### RECORDS PROVIDED
┌──

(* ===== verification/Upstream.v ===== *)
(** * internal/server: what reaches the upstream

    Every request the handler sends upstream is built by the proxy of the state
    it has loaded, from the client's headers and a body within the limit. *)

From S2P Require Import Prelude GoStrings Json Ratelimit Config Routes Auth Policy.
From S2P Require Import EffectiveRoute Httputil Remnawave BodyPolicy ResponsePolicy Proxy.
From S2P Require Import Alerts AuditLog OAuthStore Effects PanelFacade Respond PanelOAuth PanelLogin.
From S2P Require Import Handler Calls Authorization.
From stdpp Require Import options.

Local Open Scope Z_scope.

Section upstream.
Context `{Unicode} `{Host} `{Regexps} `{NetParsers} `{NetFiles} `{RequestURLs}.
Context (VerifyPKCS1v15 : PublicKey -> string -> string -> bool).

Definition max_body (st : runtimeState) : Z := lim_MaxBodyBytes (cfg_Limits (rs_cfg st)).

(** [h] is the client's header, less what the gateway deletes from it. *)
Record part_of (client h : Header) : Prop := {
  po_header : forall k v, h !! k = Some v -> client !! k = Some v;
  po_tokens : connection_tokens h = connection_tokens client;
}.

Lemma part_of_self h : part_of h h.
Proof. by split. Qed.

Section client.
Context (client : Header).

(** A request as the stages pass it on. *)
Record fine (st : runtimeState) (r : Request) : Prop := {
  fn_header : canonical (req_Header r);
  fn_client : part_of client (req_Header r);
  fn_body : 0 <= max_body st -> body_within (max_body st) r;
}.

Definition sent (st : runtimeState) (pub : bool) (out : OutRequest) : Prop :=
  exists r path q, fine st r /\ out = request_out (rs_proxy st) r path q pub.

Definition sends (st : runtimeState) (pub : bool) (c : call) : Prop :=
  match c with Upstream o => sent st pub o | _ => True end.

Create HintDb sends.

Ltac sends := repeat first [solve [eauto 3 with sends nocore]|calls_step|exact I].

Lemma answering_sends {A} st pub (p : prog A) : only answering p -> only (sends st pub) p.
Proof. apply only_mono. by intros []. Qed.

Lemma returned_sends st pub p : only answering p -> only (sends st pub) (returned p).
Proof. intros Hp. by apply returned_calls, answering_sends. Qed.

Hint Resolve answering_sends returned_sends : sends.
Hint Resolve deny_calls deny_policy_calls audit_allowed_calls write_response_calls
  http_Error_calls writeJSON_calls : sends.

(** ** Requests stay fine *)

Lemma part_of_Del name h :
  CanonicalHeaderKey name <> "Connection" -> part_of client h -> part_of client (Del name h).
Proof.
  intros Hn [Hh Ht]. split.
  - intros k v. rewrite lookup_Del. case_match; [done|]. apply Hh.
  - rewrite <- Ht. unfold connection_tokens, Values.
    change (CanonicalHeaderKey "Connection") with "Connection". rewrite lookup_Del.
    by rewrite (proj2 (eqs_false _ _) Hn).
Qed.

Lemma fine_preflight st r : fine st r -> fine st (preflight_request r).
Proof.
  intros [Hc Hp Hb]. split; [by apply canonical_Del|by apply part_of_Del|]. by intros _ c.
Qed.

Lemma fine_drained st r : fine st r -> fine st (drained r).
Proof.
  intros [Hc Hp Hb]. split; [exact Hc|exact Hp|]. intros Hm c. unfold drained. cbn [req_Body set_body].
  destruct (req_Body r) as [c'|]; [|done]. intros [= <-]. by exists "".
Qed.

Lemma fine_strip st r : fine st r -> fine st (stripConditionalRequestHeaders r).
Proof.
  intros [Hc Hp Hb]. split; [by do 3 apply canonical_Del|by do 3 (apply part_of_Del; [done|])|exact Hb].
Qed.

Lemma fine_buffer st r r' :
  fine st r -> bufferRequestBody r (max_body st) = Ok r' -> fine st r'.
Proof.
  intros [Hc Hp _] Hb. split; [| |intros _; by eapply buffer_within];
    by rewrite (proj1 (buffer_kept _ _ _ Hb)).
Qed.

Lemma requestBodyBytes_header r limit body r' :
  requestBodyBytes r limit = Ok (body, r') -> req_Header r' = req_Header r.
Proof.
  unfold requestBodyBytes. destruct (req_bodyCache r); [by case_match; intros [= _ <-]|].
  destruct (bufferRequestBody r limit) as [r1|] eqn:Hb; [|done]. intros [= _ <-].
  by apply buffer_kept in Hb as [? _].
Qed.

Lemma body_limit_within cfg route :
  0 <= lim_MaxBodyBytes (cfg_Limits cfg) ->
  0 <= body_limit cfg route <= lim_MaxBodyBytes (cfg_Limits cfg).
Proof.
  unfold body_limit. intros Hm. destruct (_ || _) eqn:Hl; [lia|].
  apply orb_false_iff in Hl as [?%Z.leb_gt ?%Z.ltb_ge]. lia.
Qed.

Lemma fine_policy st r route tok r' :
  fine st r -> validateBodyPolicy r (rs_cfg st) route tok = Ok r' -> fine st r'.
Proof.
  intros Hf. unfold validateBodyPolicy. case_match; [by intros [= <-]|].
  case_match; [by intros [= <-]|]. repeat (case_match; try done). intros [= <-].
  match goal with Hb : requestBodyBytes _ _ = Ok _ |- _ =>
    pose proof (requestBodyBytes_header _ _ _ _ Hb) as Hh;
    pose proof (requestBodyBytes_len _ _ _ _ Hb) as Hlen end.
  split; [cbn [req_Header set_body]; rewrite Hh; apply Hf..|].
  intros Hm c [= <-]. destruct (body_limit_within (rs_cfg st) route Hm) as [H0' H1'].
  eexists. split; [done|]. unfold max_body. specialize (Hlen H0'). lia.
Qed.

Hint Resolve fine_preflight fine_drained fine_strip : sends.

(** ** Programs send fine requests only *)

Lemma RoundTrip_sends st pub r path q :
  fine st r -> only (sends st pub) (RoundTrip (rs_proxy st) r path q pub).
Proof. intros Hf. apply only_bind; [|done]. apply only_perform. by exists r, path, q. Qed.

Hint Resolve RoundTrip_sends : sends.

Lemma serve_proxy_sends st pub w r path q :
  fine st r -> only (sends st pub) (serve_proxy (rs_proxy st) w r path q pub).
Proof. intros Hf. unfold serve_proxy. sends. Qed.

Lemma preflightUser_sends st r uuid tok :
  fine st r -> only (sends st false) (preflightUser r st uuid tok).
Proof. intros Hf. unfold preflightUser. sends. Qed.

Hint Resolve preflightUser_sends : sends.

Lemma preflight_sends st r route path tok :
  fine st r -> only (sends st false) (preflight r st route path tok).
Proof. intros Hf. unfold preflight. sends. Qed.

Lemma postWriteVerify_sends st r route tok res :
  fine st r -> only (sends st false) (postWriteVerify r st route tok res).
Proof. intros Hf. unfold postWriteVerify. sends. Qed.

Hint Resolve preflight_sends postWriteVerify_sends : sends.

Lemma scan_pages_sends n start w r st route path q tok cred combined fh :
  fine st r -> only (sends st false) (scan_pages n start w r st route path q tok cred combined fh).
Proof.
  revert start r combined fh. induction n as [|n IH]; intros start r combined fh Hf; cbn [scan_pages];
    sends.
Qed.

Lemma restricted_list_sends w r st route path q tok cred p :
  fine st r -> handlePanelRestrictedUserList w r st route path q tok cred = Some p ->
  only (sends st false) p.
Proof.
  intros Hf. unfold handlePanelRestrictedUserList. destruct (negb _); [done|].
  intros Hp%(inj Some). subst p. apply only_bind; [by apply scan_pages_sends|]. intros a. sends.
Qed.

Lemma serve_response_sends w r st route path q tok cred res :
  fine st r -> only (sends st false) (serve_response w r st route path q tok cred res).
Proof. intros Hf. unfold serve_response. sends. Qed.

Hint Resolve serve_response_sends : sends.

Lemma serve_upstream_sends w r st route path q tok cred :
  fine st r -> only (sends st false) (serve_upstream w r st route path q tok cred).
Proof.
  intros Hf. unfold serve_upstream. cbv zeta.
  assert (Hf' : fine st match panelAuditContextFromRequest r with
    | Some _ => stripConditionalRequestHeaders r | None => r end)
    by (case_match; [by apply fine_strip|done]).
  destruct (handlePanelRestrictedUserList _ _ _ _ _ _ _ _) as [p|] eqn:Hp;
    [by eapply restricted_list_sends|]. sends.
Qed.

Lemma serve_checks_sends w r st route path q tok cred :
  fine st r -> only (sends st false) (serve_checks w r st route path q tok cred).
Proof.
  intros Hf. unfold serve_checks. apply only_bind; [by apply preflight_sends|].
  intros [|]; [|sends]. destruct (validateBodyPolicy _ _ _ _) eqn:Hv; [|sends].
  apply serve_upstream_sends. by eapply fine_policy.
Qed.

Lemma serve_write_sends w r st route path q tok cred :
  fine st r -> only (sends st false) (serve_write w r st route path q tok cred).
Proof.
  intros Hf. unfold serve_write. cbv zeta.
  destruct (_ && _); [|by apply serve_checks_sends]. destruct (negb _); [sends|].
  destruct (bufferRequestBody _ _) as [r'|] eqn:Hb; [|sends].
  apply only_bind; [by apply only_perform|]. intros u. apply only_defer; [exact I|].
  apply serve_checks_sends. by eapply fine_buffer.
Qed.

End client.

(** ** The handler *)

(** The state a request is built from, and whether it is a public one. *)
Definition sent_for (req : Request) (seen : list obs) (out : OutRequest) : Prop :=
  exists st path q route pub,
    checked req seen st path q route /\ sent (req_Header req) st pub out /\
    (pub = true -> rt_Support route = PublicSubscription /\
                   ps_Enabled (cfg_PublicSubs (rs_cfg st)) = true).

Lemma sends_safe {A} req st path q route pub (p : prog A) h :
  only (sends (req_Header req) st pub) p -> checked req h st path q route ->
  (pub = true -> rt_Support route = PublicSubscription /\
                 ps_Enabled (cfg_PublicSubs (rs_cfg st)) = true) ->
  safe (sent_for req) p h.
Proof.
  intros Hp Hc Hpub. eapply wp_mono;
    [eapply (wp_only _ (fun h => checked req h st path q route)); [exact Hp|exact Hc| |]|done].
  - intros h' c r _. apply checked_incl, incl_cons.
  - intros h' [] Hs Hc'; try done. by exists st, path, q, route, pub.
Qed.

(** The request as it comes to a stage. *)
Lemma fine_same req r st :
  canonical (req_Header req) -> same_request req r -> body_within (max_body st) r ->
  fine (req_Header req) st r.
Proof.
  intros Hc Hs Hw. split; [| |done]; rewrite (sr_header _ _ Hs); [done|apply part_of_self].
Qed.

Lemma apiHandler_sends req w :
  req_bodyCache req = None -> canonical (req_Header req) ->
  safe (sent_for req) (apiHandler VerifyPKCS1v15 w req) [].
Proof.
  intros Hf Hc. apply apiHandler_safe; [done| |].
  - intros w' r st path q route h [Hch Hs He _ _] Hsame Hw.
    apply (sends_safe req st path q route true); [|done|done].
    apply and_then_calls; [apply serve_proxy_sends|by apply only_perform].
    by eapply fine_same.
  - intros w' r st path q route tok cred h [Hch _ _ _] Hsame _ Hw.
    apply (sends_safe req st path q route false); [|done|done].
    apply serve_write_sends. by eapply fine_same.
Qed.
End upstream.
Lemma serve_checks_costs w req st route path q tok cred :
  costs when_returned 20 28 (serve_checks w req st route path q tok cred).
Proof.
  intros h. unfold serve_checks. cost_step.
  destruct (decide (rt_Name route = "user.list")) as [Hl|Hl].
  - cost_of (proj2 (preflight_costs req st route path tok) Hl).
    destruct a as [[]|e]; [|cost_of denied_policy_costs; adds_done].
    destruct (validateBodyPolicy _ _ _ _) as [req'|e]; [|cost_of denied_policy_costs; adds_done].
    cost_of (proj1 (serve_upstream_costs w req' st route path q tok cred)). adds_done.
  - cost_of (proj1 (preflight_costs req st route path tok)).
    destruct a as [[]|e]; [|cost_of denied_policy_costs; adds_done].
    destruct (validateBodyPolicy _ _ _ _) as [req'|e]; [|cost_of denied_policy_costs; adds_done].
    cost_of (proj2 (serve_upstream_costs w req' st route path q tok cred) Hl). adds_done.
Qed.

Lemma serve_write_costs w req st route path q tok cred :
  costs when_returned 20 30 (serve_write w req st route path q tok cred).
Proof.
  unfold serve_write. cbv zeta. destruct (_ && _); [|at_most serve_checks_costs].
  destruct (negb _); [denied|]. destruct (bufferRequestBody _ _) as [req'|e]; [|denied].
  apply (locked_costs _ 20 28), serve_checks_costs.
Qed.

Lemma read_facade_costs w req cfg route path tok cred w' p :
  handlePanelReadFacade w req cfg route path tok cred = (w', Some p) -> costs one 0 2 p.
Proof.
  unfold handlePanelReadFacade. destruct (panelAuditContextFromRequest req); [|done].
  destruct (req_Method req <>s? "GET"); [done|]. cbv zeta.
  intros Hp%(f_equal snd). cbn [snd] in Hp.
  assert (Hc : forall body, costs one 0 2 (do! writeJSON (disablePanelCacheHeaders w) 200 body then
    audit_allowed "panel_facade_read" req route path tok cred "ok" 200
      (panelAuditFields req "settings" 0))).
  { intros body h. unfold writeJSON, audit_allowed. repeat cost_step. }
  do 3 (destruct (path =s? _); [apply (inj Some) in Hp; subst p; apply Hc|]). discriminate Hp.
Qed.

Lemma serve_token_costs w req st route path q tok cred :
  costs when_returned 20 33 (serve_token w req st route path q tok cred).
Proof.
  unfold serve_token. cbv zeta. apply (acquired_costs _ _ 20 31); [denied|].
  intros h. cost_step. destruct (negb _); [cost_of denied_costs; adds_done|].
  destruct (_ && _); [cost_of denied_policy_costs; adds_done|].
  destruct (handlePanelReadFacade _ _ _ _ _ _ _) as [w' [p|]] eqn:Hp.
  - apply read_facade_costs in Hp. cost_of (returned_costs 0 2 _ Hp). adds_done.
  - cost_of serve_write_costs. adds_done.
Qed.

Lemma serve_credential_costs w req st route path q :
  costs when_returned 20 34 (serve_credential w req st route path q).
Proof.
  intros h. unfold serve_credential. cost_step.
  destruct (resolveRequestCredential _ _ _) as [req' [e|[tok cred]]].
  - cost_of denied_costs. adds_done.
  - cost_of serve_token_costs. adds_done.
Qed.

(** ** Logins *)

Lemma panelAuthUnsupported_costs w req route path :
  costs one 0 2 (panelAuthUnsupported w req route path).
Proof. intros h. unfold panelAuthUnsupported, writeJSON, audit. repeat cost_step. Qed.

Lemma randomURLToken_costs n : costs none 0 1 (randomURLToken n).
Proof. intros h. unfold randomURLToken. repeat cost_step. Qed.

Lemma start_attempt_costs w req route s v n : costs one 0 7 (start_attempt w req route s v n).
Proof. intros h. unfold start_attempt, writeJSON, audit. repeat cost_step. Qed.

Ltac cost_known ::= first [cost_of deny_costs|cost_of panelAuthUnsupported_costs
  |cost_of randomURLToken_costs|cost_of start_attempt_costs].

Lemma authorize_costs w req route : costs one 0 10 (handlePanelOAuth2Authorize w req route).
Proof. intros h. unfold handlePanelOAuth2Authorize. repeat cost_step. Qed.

└──

### TASK DESCRIPTION
Copy out all lines above that include the string "Require".

### TASK SOLUTION
From S2P Require Import Prelude GoStrings Json Ratelimit Config Routes Auth Policy.
From S2P Require Import EffectiveRoute Httputil Remnawave BodyPolicy ResponsePolicy Proxy.
From S2P Require Import Alerts AuditLog OAuthStore Effects PanelFacade Respond PanelOAuth PanelLogin.
From S2P Require Import Handler Calls Authorization.
From stdpp Require Import options.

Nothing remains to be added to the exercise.